Abstract

Musical and narrative structures are strikingly similar. Both take place in time, both depend upon the procession of meanings which unfold before the reader or listener, both depend upon the reader or listener participating in the process of unfolding meaning, and both are organized in layers, what Leonard Mayer calls 'hierarchical structures' and Roland Barthes refers to as the '"layeredness"' [feuilleté] of the discourse.' Barthes goes on to describe the literary text, metaphorically, as an onion, 'a construction of layers (or levels, or systems) whose body contains, finally, no heart, no kernel, no secret, no irreducible principle, nothing except the infinity of its own envelopes—which envelop nothing other than the unity of its own surface.' Barthes could very well be describing music, and indeed he does often use musical metaphors in discussing narrative forms. Musical analysis has always recognized the layeredness of the musical text; recent theorists such as Meyer and Heinrich Schenker have developed models which emphasize this layeredness more emphatically than those previously in use.
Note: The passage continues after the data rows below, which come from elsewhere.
(** A block that is large enough gives its end; the rest stays free. *)
Lemma wp_take_block (Q : Z -> ustate -> Prop) s L A y x C nunits : heap s L -> nodes L = A ++ y :: x :: C -> 0 < nunits <= snd x ->
  (forall s' L' q, heap s' L' -> u_brk s' = u_brk s -> u_max s' = u_max s -> taken s' L' q nunits ->
     (forall a, ~ cell L a -> a <> base -> u_hdr s' !! a = u_hdr s !! a) ->
     (forall z, cell L z <-> cell L' z \/ q <= z < q + HDR * nunits) ->
     (forall z, q <= z < q + HDR * nunits -> ~ cell L' z) -> Q (q + HDR) s') ->
  wp (take_block (fst y) (fst x) nunits) Q s.
Proof.
  intros Hh E Hn HQ. pose proof (hp_order _ _ Hh) as Hw. pose proof (nodes_nodup _ Hw) as Hnd. pose proof (hp_list _ _ Hh) as Hl.
  pose proof (hp_brk _ _ Hh) as Hbrk. pose proof (hp_base _ _ Hh) as Hb0. rewrite E in Hnd, Hl.
  destruct (lseg_take _ _ _ _ _ Hnd Hl) as (p & q & Hy & Hx & _ & Hex & Hsp).
  assert (good_block (u_brk s) x) as (Hx1 & Hx2 & Hx3).
  { destruct (heap_good s L x Hh ltac:(rewrite E; set_solver)) as [->|?]; [cbn in Hn; lia|done]. }
  assert (forall a, ~ cell L a -> a <> base -> a <> fst x /\ a <> fst y) as Hother.
  { assert (Forall (fun x => 0 < snd x) L) as Hp by (eapply Forall_impl; [apply Hh|]; cbn; lia).
    intros a Ha Hb. split; intros ->; [destruct (heap_addr_cell L (fst x) Hp) as [?|?]|destruct (heap_addr_cell L (fst y) Hp) as [?|?]];
      try done; rewrite E; set_solver. }
  unfold take_block. wp_step. eapply wp_hsize; [done|]. destruct (decide (snd x = nunits)) as [En|En].
  - rewrite bool_decide_eq_true_2 by done. wp_step. wp_step. eapply wp_hptr; [done|]. wp_step. eapply wp_put_ptr; [done|]. wp_steps.
    match goal with |- Q _ ?t => set (s' := t) end.
    destruct (heap_shrunk s s' L A y x C 0) as (L' & Hh' & Ht & Hc & Hd); [done|done|lia|exact Hex|done|done| |].
    { rewrite Z.mul_0_r, Z.add_0_r, Z.sub_0_r. exists p. cbn. rewrite lookup_insert_ne; [done|]. intros Exy.
      rewrite fmap_app, !fmap_cons, Exy in Hnd. apply NoDup_app in Hnd as (_ & _ & [Hnd _]%NoDup_cons). set_solver. }
    rewrite Z.mul_0_r, Z.add_0_r, Z.sub_0_r, En in Ht, Hc, Hd. unfold hplus. rewrite Z.mul_1_r, u32_small by (unfold HDR, KERNBASE in *; lia).
    eapply (HQ s' L' (fst x)); [done|done|done|done| |done|done]. intros a Ha Hb. cbn.
    by rewrite lookup_insert_ne by (intros <-; by apply (Hother (fst y) Ha Hb)).
  - rewrite bool_decide_eq_false_2 by done. set (r := snd x - nunits). assert (u32 r = r) as -> by (apply u32_small; unfold KERNBASE, HDR in *; lia).
    wp_step. wp_step. eapply wp_put_size; [done|]. wp_step. unfold hplus. rewrite !(u32_small (fst x + _)) by (unfold KERNBASE, HDR in *; lia).
    set (q0 := fst x + HDR * r). assert (q0 ∉ (A ++ y :: x :: C).*1) as Hq.
    { destruct Hw as [Hs Hp]. rewrite E in Hs, Hp. replace (A ++ y :: x :: C) with ((A ++ [y]) ++ x :: C) in * by (by rewrite <- app_assoc).
      apply inside_not_node; [done|done|unfold q0, r, HDR in *; lia]. }
    unfold put_size. wp_steps. match goal with |- Q _ ?t => set (s' := t) end.
    destruct (heap_shrunk s s' L A y x C r) as (L' & Hh' & Ht & Hc & Hd); [done|done|lia| |done|done| |].
    { unfold rest_of. rewrite decide_False by lia. apply Hsp. exact Hq. }
    { fold q0. eexists. cbn. rewrite lookup_insert_eq. do 2 f_equal. lia. }
    fold q0 in Ht, Hc, Hd. replace (snd x - r) with nunits in Ht, Hc, Hd by lia.
    rewrite Z.mul_1_r, u32_small by (unfold q0, r, HDR, KERNBASE in *; lia).
    eapply (HQ s' L' q0); [done|done|done|done| |done|done]. intros a Ha Hb. destruct (Hother a Ha Hb). cbn.
    rewrite !lookup_insert_ne; [done|congruence|]. intros <-. apply Ha. apply Hc. right. unfold HDR. lia.
Qed.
These models have shown how closely related narrative and musical structures are (the major difference, of course, is the degree of referentiality possible or useful in narrative and musical forms). These similarities often almost disappear in the actual perception of an art: our experience in reading a novel or listening to a piece of music is more of differences than of similarities. However, when the two forms are combined, as in an opera, structural similarities become more obvious. They are very important to the composer, who can use them in order to create meaning; he often attempts to express meanings inherent in his text as much as possible through musical means, especially since a libretto is necessarily a much abbreviated and reduced form of literature. Benjamin Britten's operatic setting of The Turn of the Screw is an instructive example of the correlations between the literaryand musical text. Britten is a composer who does his best work in forms which combine music and words. He is always careful to retain the essential character of the literary text, and in his music we find the interplay between text and music developed to an unusual degree.